Spock raises an eyebrow. "I can assure you doctor that while my blood is green, it is far from cold. In fact you will find it measures 4.6 degrees warmer than the average human's."
"Three days. Three days he has been like this, and you haven't bothered to come visit. He was dying, man. Does that even register?"
"I was attempting to find a cure, doctor. However, if you feel my time was better spent wailing and beating my breasts at his bedside, I will not argue with you." Spock does not point out that his actions went against protocol, given he was acting captain, and the fact they risked diplomatic incident if the slave woman had indeed turned out to be of Orion.
McCoy does not respond directly. Administering the drug to Jim's neck, he lets his hand draw across the other mans brow in comfort before he steps back.
"Based on my best estimates the likelihood of this antidote working is 50.5%," Spock says, his voice calm.
It's odds that make nobody happy.
It's obvious the doctor wants to stay by the bedside of the captain, but a crewman with a severed foot is brought in screaming, and he is off running. Spock waits for him to go, then draws the curtain around Jim's bed to half shield them, settling down in the chair that has been provided.
He looks down at the captain, normally the picture of vitality and health. Instead, the man is hovering near death, and there is nothing to suggest that he will recover. Nothing except an antidote which was obtained under duress. Jim's skin is thinned and translucent in the areas it is melting, and he is moaning in his delirium. They might actually lose him this time.
Spock might lose him.
He takes Jim's hand in his. The flesh is warm to the touch. He would estimate it to be 20.3 degrees higher than the man's normal body temperature if he was paying close attention.
Which he isn't.
"I expect you to be at our next appointment for chess tomorrow," Spock says finally.
The doctor might not be right beside him, but somehow he can practically hear the man's disgusted snort in his head.
*****************
It isn't often Spock visits his father.
It's even less often the man visits him on the Enterprise.
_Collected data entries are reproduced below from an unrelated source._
(** The counters are the numbers of comparisons of each kind and of violations. *)
Lemma count_signals_exact record : count_signals record = counts_in (comparisons_of record) (violations_of record).
Proof.
  unfold count_signals, comparisons_of, violations_of.
  assert (H : forall insts counts, fold_left count_instrument insts counts = add_counts counts
    (counts_in (insts ≫= ie_oracle_comparisons) (insts ≫= (fun inst => default [] (violations <$> ie_monotonicity inst))))).
  { induction insts as [|inst insts IH]; intros [o m p d i h]; [unfold add_counts; cbn; by rewrite !Nat.add_0_r|].
    cbn [fold_left mbind list_bind]. rewrite IH. unfold count_instrument. rewrite tally_counts.
    unfold counts_in, add_counts, count_violations. rewrite !signal_count_app, length_app.
    destruct (ie_monotonicity inst); cbn; f_equal; lia. }
  rewrite H. unfold add_counts, zero_counts, counts_in. cbn. done.
Qed.

Lemma signal_count_zero s cs : signal_count s cs = 0%nat <-> forall c, c ∈ cs -> signal_of c <> Some s.
Proof.
  unfold signal_count. rewrite length_zero_iff_nil. split.
  - intros H c Hc Hs. assert (Hin : c ∈ filter (fun c => signal_of c = Some s) cs) by by apply list_elem_of_filter.
    rewrite H in Hin. by apply elem_of_nil in Hin.
  - intros H. by apply filter_none.
Qed.
(** What finalizing one window meets: the answer for its statistics, the events before it, the
    clock reading after it, and what the write raises. *)
Record WindowAnswer : Type := {
  wa_rest : result (list SessionStatisticsObservation);
  wa_events : list ObserverEvent;
  wa_now : instant;
  wa_write : result unit;
}.

(** [_finalize_window] *)
Definition finalize_window (config : ObserverConfig) (window : string) (trading_date : date) (answer : WindowAnswer)
    (self : Observer) : Observer * result unit :=
  if bool_decide (dict_get window (eo_window_phase self) = Some FINALIZED) then (self, Ok tt)
  else
    let ws_snapshots := eo_latest self in
    let self := fold_left on_event (wa_events answer) self in
    let commit rest :=
      let record := build_partial config window trading_date (default [] (eo_frozen_universe self)) ws_snapshots rest
                      (wa_now answer) self in
      match wa_write answer with
      | Raise e => (self, Raise e)
      | Ok _ => (set_windows (eo_partials self ++ [record]) (dict_set window FINALIZED (eo_window_phase self))
                   (eo_window_deadline self) (eo_finalized self)
                   (eo_artifacts self ++ [WindowArtifact trading_date window record]) self, Ok tt)
      end in
    match wa_rest answer with
    | Ok observations => commit (rest_by_key "rest" observations)
    | Raise e => if is_exception e then commit [] else (self, Raise e)
    end.

Definition collecting_windows (self : Observer) : list string :=
  fst <$> filter (fun p => p.2 = COLLECTING) (eo_window_phase self).

(** The loop over the collecting windows; [due] is what lets one be finalized.  Every window
    finalized takes the next answer. *)
Fixpoint finalize_due (config : ObserverConfig) (due : string -> Observer -> bool) (trading_date : date)
    (windows : list string) (answers : list WindowAnswer) (self : Observer) : Observer * result unit :=
  match windows with
  | [] => (self, Ok tt)
  | window :: windows =>
      if negb (due window self) then finalize_due config due trading_date windows answers self
      else match answers with
           | [] => (self, Raise CancelledError)
           | answer :: answers =>
               match finalize_window config window trading_date answer self with
               | (self, Ok _) => finalize_due config due trading_date windows answers self
               | (self, Raise e) => (self, Raise e)
               end
           end
  end.

Definition window_due (now : instant) (window : string) (self : Observer) : bool :=
  coverage_complete self || (default now (eo_window_deadline self !! window) <=? now).

Definition advance_collecting (config : ObserverConfig) (trading_date : date) (now : instant) (answers : list WindowAnswer)
    (self : Observer) : Observer * result unit :=
  finalize_due config (window_due now) trading_date (collecting_windows self) answers self.

Definition finalize_all_collecting (config : ObserverConfig) (answers : list WindowAnswer) (self : Observer)
    : Observer * result unit :=
  match eo_session_trading_date self with
  | None => (self, Ok tt)
  | Some trading_date => finalize_due config (fun _ _ => true) trading_date (collecting_windows self) answers self
  end.

(** * The session's report *)

Definition with_reconnect (reconnect : ReconnectEvidence) (r : EvidenceRecord) : EvidenceRecord :=
  {| er_collector_version := er_collector_version r; er_source_sha := er_source_sha r;
     er_production_image := er_production_image r; er_provider := er_provider r; er_trading_date := er_trading_date r;
     er_session_identity := er_session_identity r; er_collection_start := er_collection_start r;
     er_collection_end := er_collection_end r; er_expected_instruments := er_expected_instruments r;
     er_pending_instruments := er_pending_instruments r; er_required_windows := er_required_windows r;
     er_sample_windows := er_sample_windows r; er_instruments := er_instruments r; er_late_start := er_late_start r;
     er_reconnect := Some reconnect; er_csoa16_required := er_csoa16_required r;
     er_oracle_available := er_oracle_available r |}.

Definition add_artifact (artifact : Artifact) (self : Observer) : Observer :=
  set_windows (eo_partials self) (eo_window_phase self) (eo_window_deadline self) (eo_finalized self)
    (eo_artifacts self ++ [artifact]) self.

(** [finalize_session]; [json] and [markdown] are what the two writes raise. *)
Definition finalize_session (json markdown : result unit) (self : Observer) : Observer * result (option EvidenceRecord) :=
  match eo_partials self, eo_session_trading_date self with
  | _ :: _, Some trading_date =>
      match combine_records (eo_partials self) with
      | Raise e => (self, Raise e)
      | Ok combined =>
          let combined := with_reconnect (default unobserved_reconnect (eo_reconnect self)) combined in
          let verdict := evaluate_record combined in
          match json, markdown with
          | Raise e, _ => (self, Raise e)
          | Ok _, Raise e => (add_artifact (CombinedArtifact trading_date combined verdict false) self, Raise e)
          | Ok _, Ok _ => (add_artifact (CombinedArtifact trading_date combined verdict true) self, Ok (Some combined))
          end
      end
  | _, _ => (self, Ok None)
  end.

Definition mark_finalized (self : Observer) : Observer :=
  set_windows (eo_partials self) (eo_window_phase self) (eo_window_deadline self) true (eo_artifacts self) self.

(** * The driver *)

(** What one poll meets: its two clock readings, the answers of the windows it finalizes and the
    outcome of the two writes of the report. *)
Record PollInputs : Type := {
  pi_reference : instant;
  pi_now : instant;
  pi_answers : list WindowAnswer;
  pi_json : result unit;
  pi_markdown : result unit;
}.

Section Driver.
Context (config : ObserverConfig) (classify : instant -> SessionContext).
However, he is part of the Vulcan leadership they are providing escort for, and duty brings him aboard in ways that sentimentality does not. It is almost jarring, the contrasts between what is and what might have been. Spock knows that if his mother had been alive their interactions would be different. Sentimentality did, and now would have, moved her to frequent visits and more virtual interactions. However without that influence they are content to keep the standard relationship.
Apart, except as circumstance and need demand.
It is welcome however, to see his father. They have not crossed paths for the previous two years. Now, with duty fulfilled for the day, they sit alone in his quarters. Nyota is on duty, which is perhaps fortunate. It is not that they do not get along, but she does not understand his father - she thinks he disapproves. There are words Spock could offer her in reassurance, how much his father does understand, but they are too private to be shared. Their two year old daughter, Amanda, plays on the floor as father and son sit and watch.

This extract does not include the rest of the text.